TAMPA, Florida—Fuel cells and microturbines were once hot ideas that the energy industry later cooled on. Today, energy storage is hot. But is it the real deal?
“Energy storage does have the potential to be a transformative technology,” said Bob Gibson, principal at Gibson Energy Insights and an NRECA consultant, who urged electric cooperatives to pay attention.
“It’s still in its infancy in terms of being deployed for utility use,” Gibson told an April 4 session at the Directors Conference at the Tampa Marriott Waterside. “So today is the time to really get to understand it.”
Focusing on battery energy storage, Gibson said batteries have real potential to “deliver electricity back to the grid when it is needed, where it is needed, and do a lot of things that are good for the grid, particularly with the rise of renewable energy—solar and wind.”

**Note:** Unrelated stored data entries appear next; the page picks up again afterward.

Lemma Inv_set_diary a m d :
  Inv d0 a m -> diary_balanced d0 d ->
  Inv d0 a (set_args (set_diary d (args m)) m).
Proof. intros [] Hd. by constructor. Qed.

Lemma Inv_append_event a m e :
  Inv d0 a m -> event_in_order (event_log m) e ->
  Inv d0 a (set_event_log (event_log m ++ [e]) m).
Proof.
  intros [] He. constructor; simpl; try done.
  - intros pid p Hp. destruct (inv_patients0 pid p Hp) as (? & ? & Hpt).
    repeat split; try done. intros Ha.
    eapply point_ok_mono; [by apply Hpt| |done].
    intros x Hx. apply elem_of_app. by left.
  - by apply log_ok_snoc.
Qed.

(** The running patient may write to its own object what keeps the day of
    referral and the identifier. *)
Lemma Inv_update_self self m f :
  Inv d0 (Some (ResumePatient self)) m ->
  (forall p, referral_t (f p) = referral_t p
             /\ identifier (f p) = identifier p) ->
  Inv d0 (Some (ResumePatient self))
    (set_patients (alter f self (patients m)) m).
Proof.
  intros [] Hf. constructor; simpl; try done.
  - intros it pid Hit Htg. rewrite length_alter. eauto.
  - intros pid p Hp. rewrite list_lookup_alter in Hp.
    case_decide as Hpid.
    + subst pid. destruct (patients m !! self) as [p0|] eqn:Hp0; [|done].
      simpl in Hp. simplify_eq. destruct (Hf p0) as [-> ->].
      destruct (inv_patients0 self p0 Hp0) as (? & ? & _).
      repeat split; try done.
    + eauto.
  - intros it pid p Hit Htg Hp. rewrite list_lookup_alter in Hp.
    case_decide as Hpid.
    + subst pid. exfalso. by eapply inv_idle0.
    + eauto.
  - intros pid p Hp. rewrite list_lookup_alter in Hp.
    case_decide as Hpid.
    + subst pid. destruct (patients m !! self) as [p0|] eqn:Hp0; [|done].
      simpl in Hp. simplify_eq. destruct (Hf p0) as [-> _]. eauto.
    + eauto.
  - intros pid Hpid. rewrite length_alter. eauto.
Qed.

(** The running patient stops being the running one once its object is at
    a program point whose conditions hold. *)
Lemma Inv_settle self m pt :
  Inv d0 (Some (ResumePatient self)) m ->
  (forall p, patients m !! self = Some p ->
     point_ok (event_log m) (now (env m)) (set_at_point pt p)) ->
  Inv d0 None (set_patients (alter (set_at_point pt) self (patients m)) m).
Proof.
  intros HI Hpt.
  pose proof (Inv_update_self self m (set_at_point pt) HI
                ltac:(by intros [])) as [].
  destruct HI as [_ _ _ _ Hidle _ Hpat _ _ _ _ _].
  constructor; simpl in *; try done.
  intros pid p Hp. destruct (inv_patients0 pid p Hp) as (? & ? & Hok).
  repeat split; try done. intros _.
  destruct (decide (pid = self)) as [->|Hne].
  - rewrite list_lookup_alter_eq in Hp.
    destruct (patients m !! self) as [p0|] eqn:Hp0; [|done].
    simpl in Hp. simplify_eq. by apply Hpt.
  - apply Hok. congruence.
Qed.

Lemma elem_of_schedule it tg prio delay e :
  it ∈ heap (schedule tg prio delay e) ->
  it = mkQItem (now e + delay) prio (next_eid e) tg \/ it ∈ heap e.
Proof. simpl. by rewrite elem_of_cons. Qed.

(** Queueing an event that resumes nothing. *)
Lemma Inv_schedule_other a m tg prio delay :
  Inv d0 a m -> resumable tg = false -> a <> Some tg -> 0 <= delay ->
  Inv d0 a (set_env (schedule tg prio delay (env m)) m).
Proof.
  intros [] Htg Ha Hd. constructor; try done.
  - intros it Hit. apply elem_of_cons in Hit as [->|Hit]; simpl; [lia|eauto].
  - intros it pid Hit Hpid. apply elem_of_cons in Hit as [->|Hit]; [|eauto].
    simpl in Hpid. subst tg. done.
  - change (NoDup (resumables (mkQItem (now (env m) + delay) prio
                                 (next_eid (env m)) tg :: heap (env m)))).
    rewrite resumables_cons. simpl. by rewrite Htg.
  - intros tg' it -> Hit. apply elem_of_cons in Hit as [->|Hit]; [|eauto].
    simpl. congruence.
  - intros it Hit Hr. apply elem_of_cons in Hit as [->|Hit]; [|eauto].
    simpl in Hr. subst tg. done.
  - intros it pid p Hit Hpid Hp.
    apply elem_of_cons in Hit as [->|Hit]; [|eauto].
    simpl in Hpid. subst tg. done.
Qed.

End InvariantWrites.

(** ** Rules for the writes of process code *)

Lemma wp_self_obj self (Q : PatientReferral -> Model -> Prop) E m :
  match patients m !! self with
  | Some p => Q p m
  | None => E m
  end ->
  wp (self_obj self) Q E m.
Proof. unfold wp, self_obj. by destruct (patients m !! self). Qed.

Lemma wp_draw {A : Type} (get : Distributions -> Dist A) set
    (Q : A -> Model -> Prop) E m :
  (forall x ds, Q x (set_args (set_dists ds (args m)) m)) ->
  wp (draw get set) Q E m.
Proof. intros H. unfold wp, draw. simpl. apply H. Qed.

Lemma wp_draw_referred_out clinic_id (Q : bool -> Model -> Prop) E m :
  (forall x ds, Q x (set_args (set_dists ds (args m)) m)) -> E m ->
  wp (draw_referred_out clinic_id) Q E m.
Proof.
  intros H HE. unfold wp, draw_referred_out.
  destruct (clinics (dists (args m)) !! clinic_id); simpl; [apply H|done].
Qed.

Lemma wp_append_event e (Q : unit -> Model -> Prop) E m :
  Q tt (set_event_log (event_log m ++ [e]) m) -> wp (append_event e) Q E m.
Proof. done. Qed.

Lemma wp_update_self self f (Q : unit -> Model -> Prop) E m :
  Q tt (set_patients (alter f self (patients m)) m) ->
  wp (update_self self f) Q E m.
Proof. done. Qed.

Lemma wp_on_diary {A : Type} (p : Prog Diary A) (Q : A -> Model -> Prop) E m :
  (forall d' a, p (diary (args m)) = (d', Ok a) ->
     Q a (set_args (set_diary d' (args m)) m)) ->
  (forall d' e, p (diary (args m)) = (d', Raised e) ->
     E (set_args (set_diary d' (args m)) m)) ->
  wp (on_diary p) Q E m.
Proof.
  intros HQ HE. unfold wp, on_diary.
  destruct (p (diary (args m))) as [d' [a|e]] eqn:Hp; eauto.
Qed.

Lemma wp_find_slot_in_model b t c limit (Q : Z * nat -> Model -> Prop) E m :
  (forall day c' g',
     find_slot b (diary (args m)) (pooling_np (args m)) (random_module m) t c
       limit = Ok (day, c', g') ->
     Q (day, c') (set_random_module g' m)) ->
  E m ->
  wp (find_slot_in_model b t c limit) Q E m.
Proof.
  intros HQ HE. unfold wp, find_slot_in_model.
  destruct (find_slot _ _ _ _ _ _ _) as [[[day c'] g']|e]; eauto.
Qed.

Lemma wp_caseload_add k v (Q : unit -> Model -> Prop) E m :
  (forall c, Q tt (set_args (set_existing_caseload c (args m)) m)) -> E m ->
  wp (caseload_add k v) Q E m.
Proof.
  intros HQ HE. unfold wp, caseload_add.
  destruct (existing_caseload (args m) !! k); eauto.
Qed.

Lemma wp_yield_timeout self delay pt (Q : Suspension -> Model -> Prop) E m :
  (delay < 0 -> E m) ->
  (0 <= delay ->
   Q Yield
     (set_patients
        (alter (set_at_point pt) self (patients m))
        (set_env (schedule (ResumePatient self) NORMAL delay (env m)) m))) ->
  wp (yield_timeout self delay pt) Q E m.
Proof.
  intros HE HQ. unfold wp, yield_timeout, timeout, update_self, modify,
    mbind, prog_bind, mret, prog_ret.
  destruct (delay <? 0) eqn:Hd; [apply HE; lia|apply HQ; lia].
Qed.

Section InvariantSteps.

Context (d0 : Diary).

(** The running patient yields a timeout: it is queued once, for a time
    and at a program point whose conditions hold. *)
Lemma Inv_yield self m delay pt :
  Inv d0 (Some (ResumePatient self)) m -> 0 <= delay ->
  (forall p, patients m !! self = Some p ->
     point_ok (event_log m) (now (env m)) (set_at_point pt p)
     /\ wake_ok (set_at_point pt p) (now (env m) + delay)) ->
  is_Some (patients m !! self) ->
  Inv d0 None
    (set_patients
       (alter (set_at_point pt) self (patients m))
       (set_env (schedule (ResumePatient self) NORMAL delay (env m)) m)).
Proof.
  intros [] Hd Hpt Hself. constructor; simpl.
  - done.
  - intros it Hit. apply elem_of_cons in Hit as [->|Hit]; simpl; [lia|eauto].
  - intros it pid Hit Hpid. rewrite length_alter.
    apply elem_of_cons in Hit as [->|Hit]; [|eauto].
    simpl in Hpid. simplify_eq. by apply lookup_lt_is_Some.
  - change (NoDup (resumables (mkQItem (now (env m) + delay) NORMAL
                                 (next_eid (env m)) (ResumePatient self)
                               :: heap (env m)))).
    rewrite resumables_cons. simpl. apply NoDup_cons. split; [|done].
    intros Hin. apply elem_of_resumables in Hin as (_ & it & Hit & Htg).
    by eapply inv_idle0.
  - done.
  - intros it Hit Htg. apply elem_of_cons in Hit as [->|Hit]; [done|eauto].
  - intros pid p Hp. rewrite list_lookup_alter in Hp. case_decide as Hpid.
    + subst pid. destruct (patients m !! self) as [p0|] eqn:Hp0; [|done].
      simpl in Hp. simplify_eq.
      destruct (inv_patients0 self p0 Hp0) as (? & ? & _).
      repeat split; try done. intros _. by apply Hpt.
    + destruct (inv_patients0 pid p Hp) as (? & ? & Hok).
      repeat split; try done. intros _. apply Hok. congruence.
  - intros it pid p Hit Htg Hp. rewrite list_lookup_alter in Hp.
    apply elem_of_cons in Hit as [->|Hit].
    + simpl in Htg. simplify_eq. rewrite decide_True in Hp by done.
      destruct (patients m !! pid) as [p0|] eqn:Hp0; [|done].
      simpl in Hp. simplify_eq. by apply Hpt.
    + case_decide as Hpid; [|eauto].
      subst pid. exfalso. by eapply inv_idle0.
  - done.
  - done.
  - intros pid p Hp. rewrite list_lookup_alter in Hp. case_decide as Hpid.
    + subst pid. destruct (patients m !! self) as [p0|] eqn:Hp0; [|done].
      simpl in Hp. simplify_eq. simpl. by apply inv_referrals0.
    + eauto.
  - intros pid Hpid. rewrite length_alter. eauto.
Qed.

End InvariantSteps.

(** ** The invariant along [execute] *)

Lemma event_in_order_other log e :
  ev_event e <> have_appointment -> event_in_order log e.
Proof. intros H He. done. Qed.

(** One statement of process code: the rule for the statement, and the
    invariant [HI] of the state moved over it. *)
Ltac wp_cmd HI c :=
  lazymatch c with
  | gets _ => apply wp_gets
  | mret _ => apply wp_ret
  | draw _ _ =>
      let x := fresh "x" in
      let ds := fresh "ds" in
      apply wp_draw; intros x ds; apply (Inv_set_dists _ _ _ ds) in HI
  | caseload_add _ _ =>
      apply wp_caseload_add;
      [let c := fresh "c" in
       intros c; apply (Inv_set_caseload _ _ _ c) in HI
      |exact HI]
  | append_event ?e =>
      apply wp_append_event;
      apply (Inv_append_event _ _ _ e) in HI;
      [|try (apply event_in_order_other; discriminate)]
  | update_self ?s ?f =>
      apply wp_update_self;
      apply (Inv_update_self _ s _ f) in HI; [|try (by intros [])]
  end; cbv beta.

In fact, Gibson cited the boom in solar as one of the biggest drivers behind the growth of energy storage. In 2011, less than 1 gigawatt of solar was connected to the U.S. grid; last year it was more than 14 GW, and as prices keep falling, growth will continue, Gibson said.
Battery energy storage, on the other hand, is still pricey—at least for now.
“There are virtually no solar installers today that are going to push their customers to put a battery system in because all that does is make the sale price higher, and the chances of losing that sale greater,” Gibson explained.
However, “as solar becomes more and more cost competitive that leaves room for batteries to be added.”
Just 221 megawatts of storage was deployed in the U.S. last year, but by 2022 that’s projected to jump to 2.6 GW.
All of which begs the question of whether solar plus storage equals defection from the grid. Gibson urged directors not to shrug it off.
“I think this is a question we have to look at seriously,” he said, adding that there’s a tremendous opportunity here.
“Co-ops have the chance to ‘own’ energy storage, and use the technology in the most cost-effective ways to deliver value to members,” Gibson said.